3
votes

I'm dealing with a site transfer, and in the process my charset got fouled up. At first, I transferred all files with no alterations, and the files on the new server showed <?> icons for special characters. A glance at the browser's character encoding (Chrome and FF) told me it was auto-detecting UTF-8. The meta charset of pages is set to ISO-8859-1. Copy is drawn from various tables in multiple databases (don't ask).

On the original site, all displayed as it should. On the new site, <?>... I dug into it, found default charset ="UTF-8" in php.ini, set it to nothing. Now the majority of pages on the site display fine, the browser recognizes the meta charset tag, everybody's happy; that is, until I navigate to a folder off root.

The files in this folder, although their meta charset is ISO-8859-1, are somehow telling the browser to be read as UTF-8, which means I'm seeing <?> on these pages. If I set the browser to read as ISO-8859-1, then it displays fine. Auto-detect resets it to UTF-8. Any ideas?

Thank you!

Update (added from comment below):

I ran the page through the W3C checker as recommended by martinstoeckli, and it tells me that the HTTP Content-Type is Content-Type: text/html; charset=utf-8 while the meta tag is <meta http-equiv="Content-Type" content="text/html; charset=ISO-8859-1"/>, which gives me a Conflicting character encoding declarations error. Crazy thing is, I can't for the life of me figure out where the UTF-8 declaration is coming from! It's nowhere in any file, all files were saved UTF-8 w/out BOM, the php.ini is set to declare no default, the folder's .htaccess is set like PatomaS suggests.

(For what it's worth, Mozilla's Web Sniffer confirms HTTP header Content-Type of text/html; charset=utf-8.)

Update: While we did not reach a solution to this problem as I posed it, I did decide that the best way to resolve my character encoding issues is to refactor everything to use UTF-8 encoding. Of course, this probably means you will see me on here with more exciting newbie questions like "Just why won't utf8-encode() do my łâùñdrÿ?"

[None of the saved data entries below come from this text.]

Lemma syncrepl_present_named (uuids : option (list string)) (rd : bool)
    (m : machine) :
  named m -> named (snd (syncrepl_present uuids rd m)).
Proof.
  intros Hm. destruct uuids as [us|]; destruct rd; cbn [syncrepl_present negb].
  - now apply syncrepl_delete_named.
  - destruct (mark_present us m) as (p & Hrun & _).
    cbn [syncrepl_present] in Hrun. rewrite Hrun. exact Hm.
  - exact Hm.
  - unfold bind.
    pose proof (syncrepl_delete_named
      (filter (fun uuid => negb (od_mem uuid (presentUUIDs (self m)))
                           && negb (String.eqb uuid "ldap_cookie"))
              (od_keys (changedb (self m)))) m Hm) as H.
    destruct (syncrepl_delete _ m) as [[[]|e] m']; simpl in *; exact H.
Qed.

Lemma dispatch_named (cb : callback) (m : machine) :
  named m -> named (snd (dispatch cb m)).
Proof.
  intros Hm. destruct cb as [dn a u|us|us rd| |k]; cbn [dispatch].
  - now apply syncrepl_entry_named.
  - now apply syncrepl_delete_named.
  - now apply syncrepl_present_named.
  - exact Hm.
  - exact Hm.
Qed.

Lemma boot_named : named boot.
Proof. repeat split; constructor. Qed.

Lemma keeps_names_refl (m : machine) : keeps_names None m m.
Proof. intros u stored' _ H. exists stored'. tauto. Qed.

Lemma keeps_names_trans (m1 m2 m3 : machine) :
  keeps_names None m1 m2 -> keeps_names None m2 m3 -> keeps_names None m1 m3.
Proof.
  intros H12 H23 u s3 Hu H3.
  destruct (H23 u s3 Hu H3) as (s2 & H2 & K23).
  destruct (H12 u s2 Hu H2) as (s1 & H1 & K12).
  exists s1. split; [exact H1|]. intros s Hs. apply K23, K12, Hs.
Qed.

Lemma od_get_set_cases {V} (k u : string) (v v' : V) (d : odict V) :
  od_get u (od_set k v d) = Some v' ->
  (u = k /\ v' = v) \/ (u <> k /\ od_get u d = Some v').
Proof.
  destruct (String.eqb u k) eqn:E.
  - apply String.eqb_eq in E. subst k. rewrite od_get_set_same.
    intros H. inversion H. tauto.
  - apply String.eqb_neq in E. rewrite od_get_set_other by congruence. tauto.
Qed.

Of course, that means the mystery remains: what is causing the server to send HTTP Content-type charset headers of UTF-8 when it appears that everything is configured differently?

5

5 Answers

4
votes

Are files may have BOM (Byte Order Mark) in them. To ensure open a file with notepad++ and check Coding menu , also you can select convert to ansi as an option for a test.

BTW using utf-8 everywhere is a better -long term- approach that i can suggest.

4
votes

There is a wonderful W3-checker for all kind of encoding problems.

4
votes

PHP 5.6 comes with a new default charset directive set to UTF-8, in some case this may be a problem with pages served in metatag as latin1 and may be cause of conflicts in validation service, you can override this directive by calling ini_set('default_charset', 'iso-8859-1') in your scripts.

For doing that put on each php file you want to be coded to latin1 this piece of code at the beginning of your scripts:

example: index.php

<?php
  $server_root = realpath($_SERVER["DOCUMENT_ROOT"]);
  $config_serv = "$server_root/php/config.php";
  include("$config_serv");
?>

Then create a folder "php" under your root website and put this piece of code into config.php:

example: config.php

<?php
  ##########################################################################
  # Server Directive - Override default_charset utf-8 to latin1 in php.ini #
  ##########################################################################
  @ini_set('default_charset', 'ISO-8859-1');
?>

If your php.ini is set to latin1 (ISO-8859-1) and you want serve a utf-8 (unicode) page you can force encoding using the same way but putting instead of iso-8859-1, utf-8. Look at that:

example: config.php

<?php
  ##########################################################################
  # Server Directive - Override default_charset latin1 to utf-8 in php.ini #
  ##########################################################################
  @ini_set('default_charset', 'UTF-8');
?>

I hope you find my answer useful, I solved my problem in this way! I had problems with firefox and its html/css validator that given my pages as latin1 and the headers as utf-8. This conflict is solved! I finally solved using my answer.

0
votes

You can set this in your root .htaccess for all the files you want to be iso-8859-1

<FilesMatch "\.(htm|html|xhtml|xml|css|js|php)$">
    AddDefaultCharset iso-8859-1
</FilesMatch>

Remember that server headers have priority over inline headers.

0
votes

It appears that Apache could force the charset to a default value (UTF-8) even if you specify it in your code.

This options is in your httpd.conf file and is called AddDefaultCharset. You need to comment it to let your code rules the world.

This has solved my problem.

source : https://major.io/2007/11/15/change-the-default-apache-character-set/